WHAT YOU SHOULD DO
In the material below, find the line with "- cbn [root]." and the line with "that is an AVL tree. *)", then output those two lines and every line between them, exactly.

DATA RECORDS
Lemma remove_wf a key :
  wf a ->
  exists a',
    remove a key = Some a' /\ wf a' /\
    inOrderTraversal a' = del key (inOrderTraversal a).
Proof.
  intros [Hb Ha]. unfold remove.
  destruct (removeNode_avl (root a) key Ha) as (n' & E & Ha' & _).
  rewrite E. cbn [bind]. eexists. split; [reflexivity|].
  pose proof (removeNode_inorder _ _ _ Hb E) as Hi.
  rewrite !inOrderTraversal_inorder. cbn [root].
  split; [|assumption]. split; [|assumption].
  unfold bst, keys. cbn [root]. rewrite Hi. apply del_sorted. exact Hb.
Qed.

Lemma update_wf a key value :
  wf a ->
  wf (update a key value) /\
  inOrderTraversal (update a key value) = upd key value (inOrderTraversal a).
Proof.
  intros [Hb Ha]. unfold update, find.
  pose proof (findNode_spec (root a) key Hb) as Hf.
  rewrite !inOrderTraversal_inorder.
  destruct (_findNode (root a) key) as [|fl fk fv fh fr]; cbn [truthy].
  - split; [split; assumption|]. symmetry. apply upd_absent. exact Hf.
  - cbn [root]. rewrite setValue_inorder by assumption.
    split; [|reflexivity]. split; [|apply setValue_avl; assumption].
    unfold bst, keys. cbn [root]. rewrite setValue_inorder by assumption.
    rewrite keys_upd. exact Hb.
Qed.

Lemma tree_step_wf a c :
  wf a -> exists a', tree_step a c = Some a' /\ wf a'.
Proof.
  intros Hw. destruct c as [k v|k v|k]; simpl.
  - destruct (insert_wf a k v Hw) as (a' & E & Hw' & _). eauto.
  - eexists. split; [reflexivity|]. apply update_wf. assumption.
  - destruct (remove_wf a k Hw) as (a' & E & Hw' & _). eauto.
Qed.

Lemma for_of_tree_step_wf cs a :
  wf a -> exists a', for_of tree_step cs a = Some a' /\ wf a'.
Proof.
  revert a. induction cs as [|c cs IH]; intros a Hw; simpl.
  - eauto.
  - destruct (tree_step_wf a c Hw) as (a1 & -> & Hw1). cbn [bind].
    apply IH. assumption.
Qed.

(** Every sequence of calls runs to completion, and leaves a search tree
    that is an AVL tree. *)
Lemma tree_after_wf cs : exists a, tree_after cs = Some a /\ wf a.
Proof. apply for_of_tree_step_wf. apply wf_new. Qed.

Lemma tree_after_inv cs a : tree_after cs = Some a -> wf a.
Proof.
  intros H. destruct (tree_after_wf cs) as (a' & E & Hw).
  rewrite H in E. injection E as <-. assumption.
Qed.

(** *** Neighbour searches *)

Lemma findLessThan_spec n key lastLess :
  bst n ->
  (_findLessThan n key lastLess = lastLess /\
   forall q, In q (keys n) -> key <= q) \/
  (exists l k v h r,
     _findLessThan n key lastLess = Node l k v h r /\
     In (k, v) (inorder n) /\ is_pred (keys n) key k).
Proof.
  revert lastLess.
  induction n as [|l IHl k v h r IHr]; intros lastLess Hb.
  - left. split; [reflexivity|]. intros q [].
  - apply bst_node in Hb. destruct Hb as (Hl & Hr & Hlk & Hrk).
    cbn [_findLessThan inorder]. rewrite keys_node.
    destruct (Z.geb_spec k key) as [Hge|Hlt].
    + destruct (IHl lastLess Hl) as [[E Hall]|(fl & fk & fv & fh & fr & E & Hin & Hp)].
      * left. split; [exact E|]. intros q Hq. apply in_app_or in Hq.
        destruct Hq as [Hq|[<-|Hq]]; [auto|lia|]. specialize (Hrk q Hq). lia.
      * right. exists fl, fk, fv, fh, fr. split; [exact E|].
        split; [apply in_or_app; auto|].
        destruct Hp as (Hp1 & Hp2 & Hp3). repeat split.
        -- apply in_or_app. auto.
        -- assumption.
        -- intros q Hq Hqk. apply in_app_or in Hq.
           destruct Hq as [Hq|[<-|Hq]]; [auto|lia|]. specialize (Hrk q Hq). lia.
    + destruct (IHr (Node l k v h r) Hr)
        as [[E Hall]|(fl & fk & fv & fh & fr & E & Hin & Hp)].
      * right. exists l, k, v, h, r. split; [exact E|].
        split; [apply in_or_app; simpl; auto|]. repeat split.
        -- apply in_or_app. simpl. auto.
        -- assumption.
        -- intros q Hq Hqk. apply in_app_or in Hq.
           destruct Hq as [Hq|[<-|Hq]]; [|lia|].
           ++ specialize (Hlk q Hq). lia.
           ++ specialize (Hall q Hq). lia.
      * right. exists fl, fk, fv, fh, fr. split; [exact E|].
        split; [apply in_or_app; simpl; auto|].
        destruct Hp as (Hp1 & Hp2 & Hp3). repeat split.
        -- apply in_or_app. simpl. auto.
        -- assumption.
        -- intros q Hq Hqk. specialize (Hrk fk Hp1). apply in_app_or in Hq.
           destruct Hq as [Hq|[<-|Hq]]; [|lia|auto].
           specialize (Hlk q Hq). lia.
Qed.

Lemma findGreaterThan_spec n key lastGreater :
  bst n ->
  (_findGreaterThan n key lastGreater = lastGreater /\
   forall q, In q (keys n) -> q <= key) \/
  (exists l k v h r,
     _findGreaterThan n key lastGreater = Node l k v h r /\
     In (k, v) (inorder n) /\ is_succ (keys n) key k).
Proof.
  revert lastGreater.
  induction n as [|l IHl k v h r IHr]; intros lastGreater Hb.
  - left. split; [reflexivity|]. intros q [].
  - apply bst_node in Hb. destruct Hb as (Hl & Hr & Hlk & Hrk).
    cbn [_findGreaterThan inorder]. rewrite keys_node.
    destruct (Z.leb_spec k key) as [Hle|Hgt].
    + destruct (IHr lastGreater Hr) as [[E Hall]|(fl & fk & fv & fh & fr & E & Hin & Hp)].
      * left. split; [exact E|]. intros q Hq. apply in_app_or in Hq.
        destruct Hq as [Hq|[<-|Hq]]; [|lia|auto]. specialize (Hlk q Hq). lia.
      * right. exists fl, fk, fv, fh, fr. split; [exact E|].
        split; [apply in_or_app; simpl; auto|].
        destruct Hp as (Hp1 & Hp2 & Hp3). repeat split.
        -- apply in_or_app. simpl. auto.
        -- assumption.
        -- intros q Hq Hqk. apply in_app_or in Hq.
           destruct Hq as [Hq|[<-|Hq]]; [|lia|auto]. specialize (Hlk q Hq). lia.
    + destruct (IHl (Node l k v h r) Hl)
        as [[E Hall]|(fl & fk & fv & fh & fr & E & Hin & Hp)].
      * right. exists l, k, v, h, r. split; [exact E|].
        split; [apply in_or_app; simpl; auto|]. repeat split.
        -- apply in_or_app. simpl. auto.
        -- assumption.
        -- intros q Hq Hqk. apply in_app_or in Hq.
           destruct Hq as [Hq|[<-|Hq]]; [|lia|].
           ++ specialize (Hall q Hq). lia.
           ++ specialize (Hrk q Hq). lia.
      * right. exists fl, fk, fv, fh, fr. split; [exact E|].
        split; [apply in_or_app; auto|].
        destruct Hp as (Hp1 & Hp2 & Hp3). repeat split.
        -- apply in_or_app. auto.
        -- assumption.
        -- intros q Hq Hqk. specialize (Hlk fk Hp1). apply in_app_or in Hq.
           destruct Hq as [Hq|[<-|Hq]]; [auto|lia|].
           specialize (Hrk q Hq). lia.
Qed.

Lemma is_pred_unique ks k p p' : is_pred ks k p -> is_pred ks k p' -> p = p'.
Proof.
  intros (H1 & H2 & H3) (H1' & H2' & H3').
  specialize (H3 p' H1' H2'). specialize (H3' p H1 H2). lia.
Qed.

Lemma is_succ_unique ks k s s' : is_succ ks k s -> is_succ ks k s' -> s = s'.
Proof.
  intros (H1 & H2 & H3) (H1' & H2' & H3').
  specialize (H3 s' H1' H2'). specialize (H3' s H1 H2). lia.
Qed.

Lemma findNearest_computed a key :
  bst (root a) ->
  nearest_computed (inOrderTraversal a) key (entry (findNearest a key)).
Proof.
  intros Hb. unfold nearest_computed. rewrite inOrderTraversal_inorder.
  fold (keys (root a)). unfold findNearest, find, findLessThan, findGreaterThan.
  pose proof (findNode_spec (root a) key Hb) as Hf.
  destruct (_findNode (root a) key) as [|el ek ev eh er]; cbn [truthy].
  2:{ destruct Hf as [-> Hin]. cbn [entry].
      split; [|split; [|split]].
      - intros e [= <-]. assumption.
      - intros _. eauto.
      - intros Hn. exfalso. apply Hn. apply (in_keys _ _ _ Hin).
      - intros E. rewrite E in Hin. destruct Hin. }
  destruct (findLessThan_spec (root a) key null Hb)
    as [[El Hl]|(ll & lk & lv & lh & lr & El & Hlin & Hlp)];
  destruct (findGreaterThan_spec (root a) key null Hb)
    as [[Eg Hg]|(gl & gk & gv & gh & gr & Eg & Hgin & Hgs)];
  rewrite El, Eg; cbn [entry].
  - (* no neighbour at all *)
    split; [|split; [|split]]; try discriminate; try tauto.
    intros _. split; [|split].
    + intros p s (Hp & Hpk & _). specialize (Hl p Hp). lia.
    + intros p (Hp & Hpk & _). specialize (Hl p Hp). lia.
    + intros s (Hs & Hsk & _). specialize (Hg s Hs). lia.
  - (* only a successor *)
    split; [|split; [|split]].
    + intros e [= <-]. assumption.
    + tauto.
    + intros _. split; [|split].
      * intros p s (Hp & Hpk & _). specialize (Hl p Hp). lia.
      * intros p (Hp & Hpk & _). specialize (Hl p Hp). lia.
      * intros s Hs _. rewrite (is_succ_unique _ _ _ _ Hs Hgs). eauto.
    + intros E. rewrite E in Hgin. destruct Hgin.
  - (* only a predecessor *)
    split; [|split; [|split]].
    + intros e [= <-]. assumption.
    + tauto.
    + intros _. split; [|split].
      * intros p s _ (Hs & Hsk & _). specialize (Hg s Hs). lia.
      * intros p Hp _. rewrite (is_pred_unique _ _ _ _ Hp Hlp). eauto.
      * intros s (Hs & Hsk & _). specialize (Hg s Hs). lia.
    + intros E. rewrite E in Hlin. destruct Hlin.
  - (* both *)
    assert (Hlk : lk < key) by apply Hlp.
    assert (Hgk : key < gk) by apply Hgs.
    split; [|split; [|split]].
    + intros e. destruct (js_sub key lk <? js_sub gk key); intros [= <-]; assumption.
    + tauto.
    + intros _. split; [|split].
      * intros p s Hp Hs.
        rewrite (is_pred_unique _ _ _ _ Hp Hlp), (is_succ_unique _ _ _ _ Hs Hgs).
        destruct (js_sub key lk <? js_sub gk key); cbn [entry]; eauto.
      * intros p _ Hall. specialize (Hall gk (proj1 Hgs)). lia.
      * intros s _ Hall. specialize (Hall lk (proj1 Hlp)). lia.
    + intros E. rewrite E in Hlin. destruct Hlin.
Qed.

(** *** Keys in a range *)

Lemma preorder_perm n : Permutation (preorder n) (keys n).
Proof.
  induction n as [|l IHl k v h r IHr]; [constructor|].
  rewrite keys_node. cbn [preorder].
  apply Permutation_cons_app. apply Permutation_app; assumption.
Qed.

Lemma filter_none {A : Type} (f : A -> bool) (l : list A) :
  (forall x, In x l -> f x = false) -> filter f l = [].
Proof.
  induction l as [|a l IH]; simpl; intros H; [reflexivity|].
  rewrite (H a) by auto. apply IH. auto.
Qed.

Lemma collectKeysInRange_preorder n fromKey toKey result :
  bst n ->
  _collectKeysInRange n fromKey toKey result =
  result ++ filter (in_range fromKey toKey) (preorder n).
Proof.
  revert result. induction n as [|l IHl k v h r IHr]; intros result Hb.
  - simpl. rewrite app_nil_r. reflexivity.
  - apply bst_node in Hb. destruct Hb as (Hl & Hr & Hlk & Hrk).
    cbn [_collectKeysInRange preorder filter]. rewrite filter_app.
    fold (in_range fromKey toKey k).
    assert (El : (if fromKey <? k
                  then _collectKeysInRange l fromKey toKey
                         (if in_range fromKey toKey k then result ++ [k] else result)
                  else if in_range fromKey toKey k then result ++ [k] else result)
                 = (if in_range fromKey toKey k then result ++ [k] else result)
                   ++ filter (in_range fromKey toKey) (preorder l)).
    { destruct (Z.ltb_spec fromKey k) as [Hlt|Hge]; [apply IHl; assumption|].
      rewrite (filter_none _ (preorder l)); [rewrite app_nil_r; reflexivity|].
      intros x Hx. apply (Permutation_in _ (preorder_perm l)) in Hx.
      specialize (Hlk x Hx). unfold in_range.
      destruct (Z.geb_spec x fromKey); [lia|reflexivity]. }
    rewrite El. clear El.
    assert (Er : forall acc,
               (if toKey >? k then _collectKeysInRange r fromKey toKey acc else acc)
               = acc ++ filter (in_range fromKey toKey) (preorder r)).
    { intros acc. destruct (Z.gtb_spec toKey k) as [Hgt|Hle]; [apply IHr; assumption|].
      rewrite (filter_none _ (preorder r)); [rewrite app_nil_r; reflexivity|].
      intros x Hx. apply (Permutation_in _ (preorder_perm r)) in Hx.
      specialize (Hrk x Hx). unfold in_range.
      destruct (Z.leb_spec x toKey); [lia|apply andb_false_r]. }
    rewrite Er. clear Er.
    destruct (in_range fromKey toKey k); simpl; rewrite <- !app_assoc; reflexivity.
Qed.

ANSWER FOR THE TASK
  - cbn [root]. rewrite setValue_inorder by assumption.
    split; [|reflexivity]. split; [|apply setValue_avl; assumption].
    unfold bst, keys. cbn [root]. rewrite setValue_inorder by assumption.
    rewrite keys_upd. exact Hb.
Qed.

Lemma tree_step_wf a c :
  wf a -> exists a', tree_step a c = Some a' /\ wf a'.
Proof.
  intros Hw. destruct c as [k v|k v|k]; simpl.
  - destruct (insert_wf a k v Hw) as (a' & E & Hw' & _). eauto.
  - eexists. split; [reflexivity|]. apply update_wf. assumption.
  - destruct (remove_wf a k Hw) as (a' & E & Hw' & _). eauto.
Qed.

Lemma for_of_tree_step_wf cs a :
  wf a -> exists a', for_of tree_step cs a = Some a' /\ wf a'.
Proof.
  revert a. induction cs as [|c cs IH]; intros a Hw; simpl.
  - eauto.
  - destruct (tree_step_wf a c Hw) as (a1 & -> & Hw1). cbn [bind].
    apply IH. assumption.
Qed.

(** Every sequence of calls runs to completion, and leaves a search tree
    that is an AVL tree. *)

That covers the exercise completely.